6 is a diagram showing current-voltage conversion characteristics of the operational amplifier 54 in the configuration shown in FIG.

[Explanation of symbols]

 REFERENCE SIGNS LIST 1 photodetector (photodetector) 2 inductor 5 current / voltage converter (first amplifier) 12 capacitor 15 current / voltage converter (second amplifier) 19 peak detector (envelope detector)

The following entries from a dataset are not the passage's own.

Lemma communityCenter_moved cfg ns cs (f : nat → Node3D.t → Node3D.t) i c :
  (∀ j n, Node3D.community (f j n) = Node3D.community n
          ∧ Node3D.abstractionLevel (f j n) = Node3D.abstractionLevel n) →
  communityCenter h cfg (imap f ns) cs i c = communityCenter h cfg ns cs i c.
Proof.
  intros Hf. unfold communityCenter.
  destruct (members_moved
              (λ node, communityId cs node = Some (Community.id c))
              (λ sum node, sum + Js.orElse (Node3D.abstractionLevel node) 0.5)
              ns f 0) as [Hlen Hsum].
  - intros j n. destruct (Hf j n) as [Hc Ha]. unfold communityId.
    by rewrite Hc, Ha.
  - intros j n s. destruct (Hf j n) as [_ Ha]. by rewrite Ha.
  - by rewrite Hlen, Hsum.
Qed.

Lemma centers_no_nodes cfg all : ∀ l,
  foldl (storeCenter h cfg [] all) ∅ (imap pair l) = ∅.
Proof.
  induction l as [|d l IH] using rev_ind; [done|].
  by rewrite centers_snoc, IH.
Qed.

(** X11: in the cache [calculateCommunityCenters] fills, every node that
    has a community finds a center under its community's id, so the
    community force never skips it: the force leaves the node where it is
    and changes its velocity by (center - position) * communityStrength,
    which for a non-negative strength never points away from the center.
    A node without community is left as it is. *)
Theorem communityForce_attracts e node :
  node ∈ nodes e →
  let e' := calculateCommunityCenters h e in
  match communityId (communities e) node with
  | Some k =>
      ∃ center,
        communityCenters e' !! k = Some center
        ∧ sameButVelocity node (attract e' node)
        ∧ (impulse node (attract e' node)).1.1
          == (Engine.x center - Node3D.x node)
             * ForceConfig.communityStrength (config e)
        ∧ (impulse node (attract e' node)).1.2
          == (Engine.y center - Node3D.y node)
             * ForceConfig.communityStrength (config e)
        ∧ (impulse node (attract e' node)).2
          == (Engine.z center - Node3D.z node)
             * ForceConfig.communityStrength (config e)
        ∧ (0 <= ForceConfig.communityStrength (config e) →
           0 <= dot (impulse node (attract e' node))
                    (minus (centerPoint center) (position node)))
  | None => attract e' node = node
  end.
Proof.
  intros Hin e'. unfold attract.
  change (communities e') with (communities e).
  change (config e') with (config e).
  destruct (communityId (communities e) node) as [k|] eqn:Hk; [|done].
  assert (is_Some (communityCenters e' !! k)) as [center Hcenter].
  { unfold communityId in Hk.
    destruct (Node3D.community node) as [r|] eqn:Hr; [|done]. simpl in Hk.
    destruct (communities e !! r) as [c|] eqn:Hc; [|done].
    injection Hk as <-. simpl.
    apply (centers_has _ _ _ _ r c Hc).
    destruct (communityCenter_members h (config e) (nodes e) (communities e)
                r c) as (ctr & -> & _); [|by eexists].
    intros Hnil.
    assert (node ∈ members (nodes e) (communities e) c) as Hm.
    { apply list_elem_of_filter. split; [|done].
      unfold communityId. by rewrite Hr; simpl; rewrite Hc. }
    rewrite Hnil in Hm. by apply elem_of_nil in Hm. }
  exists center. rewrite Hcenter. split; [done|]. split; [by repeat split|].
  assert (∀ v d, Js.orElse (velocity v + d) 0 - velocity v == d) as Hv.
  { intros v d. unfold Js.orElse.
    destruct (Qeq_bool (velocity v + d) 0) eqn:E; [|ring].
    apply Qeq_bool_eq in E. lra. }
  unfold impulse, push. cbn [Node3D.vx Node3D.vy Node3D.vz velocity fst snd].
  split; [apply Hv|]. split; [apply Hv|]. split; [apply Hv|].
  intros Hs. unfold dot, minus, centerPoint, position.
  cbn [fst snd]. rewrite !Hv.
  set (s := ForceConfig.communityStrength (config e)) in *.
  set (dx := Engine.x center - Node3D.x node).
  set (dy := Engine.y center - Node3D.y node).
  set (dz := Engine.z center - Node3D.z node).
  nra.
Qed.
Definition handleAnswer (chosen : string) (st : Session) : Click :=
  if truthy (selectedOption st) then Ignored
  else
    match arrayGet (quiz st) (currentIndex st) with
    | None =>
        (* [setSelectedOption(option)] was called before the read that throws *)
        Threw
          {| loading := loading st; inputUrl := inputUrl st; quiz := quiz st;
             currentIndex := currentIndex st; score := score st;
             showResult := showResult st;
             selectedOption := Some chosen;
             isCorrect := isCorrect st;
             history := history st; currentResults := currentResults st;
             articleTitle := articleTitle st;
             lastScoreForUrl := lastScoreForUrl st;
             localStorage := localStorage st |}
    | Some q =>
        let correct := String.eqb chosen (answer q) in
        let result := {| App.result_question := question q;
                         App.result_answer := answer q;
                         App.selected := chosen;
                         App.isCorrect := correct |} in
        Answered result
          {| loading := loading st; inputUrl := inputUrl st; quiz := quiz st;
             currentIndex := currentIndex st;
             score := if correct then (score st + 1)%Z else score st;
             showResult := showResult st;
             selectedOption := Some chosen;
             isCorrect := Some correct;
             history := history st;
             currentResults := (currentResults st ++ [result])%list;
             articleTitle := articleTitle st;
             lastScoreForUrl := lastScoreForUrl st;
             localStorage := localStorage st |}
    end.

(** The callback of [setTimeout] (lines 100-119).  [rendered] is the state
    [handleAnswer] ran on, whose cells the callback closes over; [st] is the
    state when the timer fires; [now] is [new Date().toLocaleString()]. *)
Definition afterAnswer (now : string) (result : App.QuestionResult)
    (rendered st : Session) : Session :=
  if (currentIndex rendered <? Z.of_nat (List.length (quiz rendered)) - 1)%Z then
    {| loading := loading st; inputUrl := inputUrl st; quiz := quiz st;
       currentIndex := (currentIndex st + 1)%Z;
       score := score st; showResult := showResult st;
       selectedOption := None;
       isCorrect := None;
       history := history st; currentResults := currentResults st;
       articleTitle := articleTitle st; lastScoreForUrl := lastScoreForUrl st;
       localStorage := localStorage st |}
  else
    let finalScore := (score rendered + (if App.isCorrect result then 1 else 0))%Z in
    let historyItem :=
      {| App.url := inputUrl rendered;
         App.topic := articleTitle rendered;
         App.score := finalScore;
         App.total := Z.of_nat (List.length (quiz rendered));
         App.date := now;
         App.results := (currentResults rendered ++ [result])%list |} in
    let saved := App.saveToHistory historyItem
                   (App.mkStore (history rendered) (localStorage st)) in
    {| loading := loading st;
       inputUrl := EmptyString;
       quiz := quiz st; currentIndex := currentIndex st; score := score st;
       showResult := true;
       selectedOption := selectedOption st; isCorrect := isCorrect st;
       history := App.history saved;
       currentResults := currentResults st; articleTitle := articleTitle st;
       lastScoreForUrl := lastScoreForUrl st;
       localStorage := App.persisted saved |}.

(** A click and the timer it starts, with no other event in between;
    [None] when the click throws. *)
Definition answerQuestion (now chosen : string) (st : Session) : option Session :=
  match handleAnswer chosen st with
  | Ignored => Some st
  | Threw _ => None
  | Answered result st1 => Some (afterAnswer now result st st1)
  end.

(** The user answers the questions one after the other; each answer comes
    with the time at which its timer fires. *)
Fixpoint play (answers : list (string * string)) (st : Session) : option Session :=
  match answers with
  | [] => Some st
  | (now, chosen) :: answers' =>
      match answerQuestion now chosen st with
      | Some st' => play answers' st'
      | None => None
      end
  end.

(** The number of answers that are the expected one, and the records of
    the answers, for questions answered in order. *)
Fixpoint correctCount (qs : list WikiQuizQuestion) (answers : list (string * string)) : Z :=
  match qs, answers with
  | q :: qs', (_, chosen) :: answers' =>
      ((if String.eqb chosen (answer q) then 1 else 0) + correctCount qs' answers')%Z
  | _, _ => 0%Z
  end.

Fixpoint resultsOf (qs : list WikiQuizQuestion) (answers : list (string * string))
  : list App.QuestionResult :=
  match qs, answers with
  | q :: qs', (_, chosen) :: answers' =>
      {| App.result_question := question q;
         App.result_answer := answer q;
         App.selected := chosen;
         App.isCorrect := String.eqb chosen (answer q) |} :: resultsOf qs' answers'
  | _, _ => []
  end.

Section StartQuiz.

Variable newURL : string -> option URL.
Variable decodeURIComponent : string -> option string.
Variable axios_get : string -> Params -> option Pages.
Variable random : nat -> Z.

──────────────────────────────────────────────────続 き Continued on the front page (51) Int.Cl. ⁶ Identification code Agency reference number FI Technical indication G01J 1/44

Claims (2)

[Claims] A light detecting means for converting an incident light signal into an electric signal; and an inductor connected to an output terminal of the light detecting means.
And a capacitor (12), the electric signal is supplied via the inductor, and first amplifying means (5) for amplifying the electric signal. The electric signal is supplied via the capacitor, and the electric signal is supplied. And a second amplifying means (15) for amplifying the optical signal. 2. An envelope detection means (19) for envelope-detecting an AC signal output from said second amplification means, and an output signal of said envelope detection means is divided by an output signal of said first amplification means. The optical signal measuring device according to claim 1, further comprising a dividing unit (20) for calculating a modulation degree of the optical signal.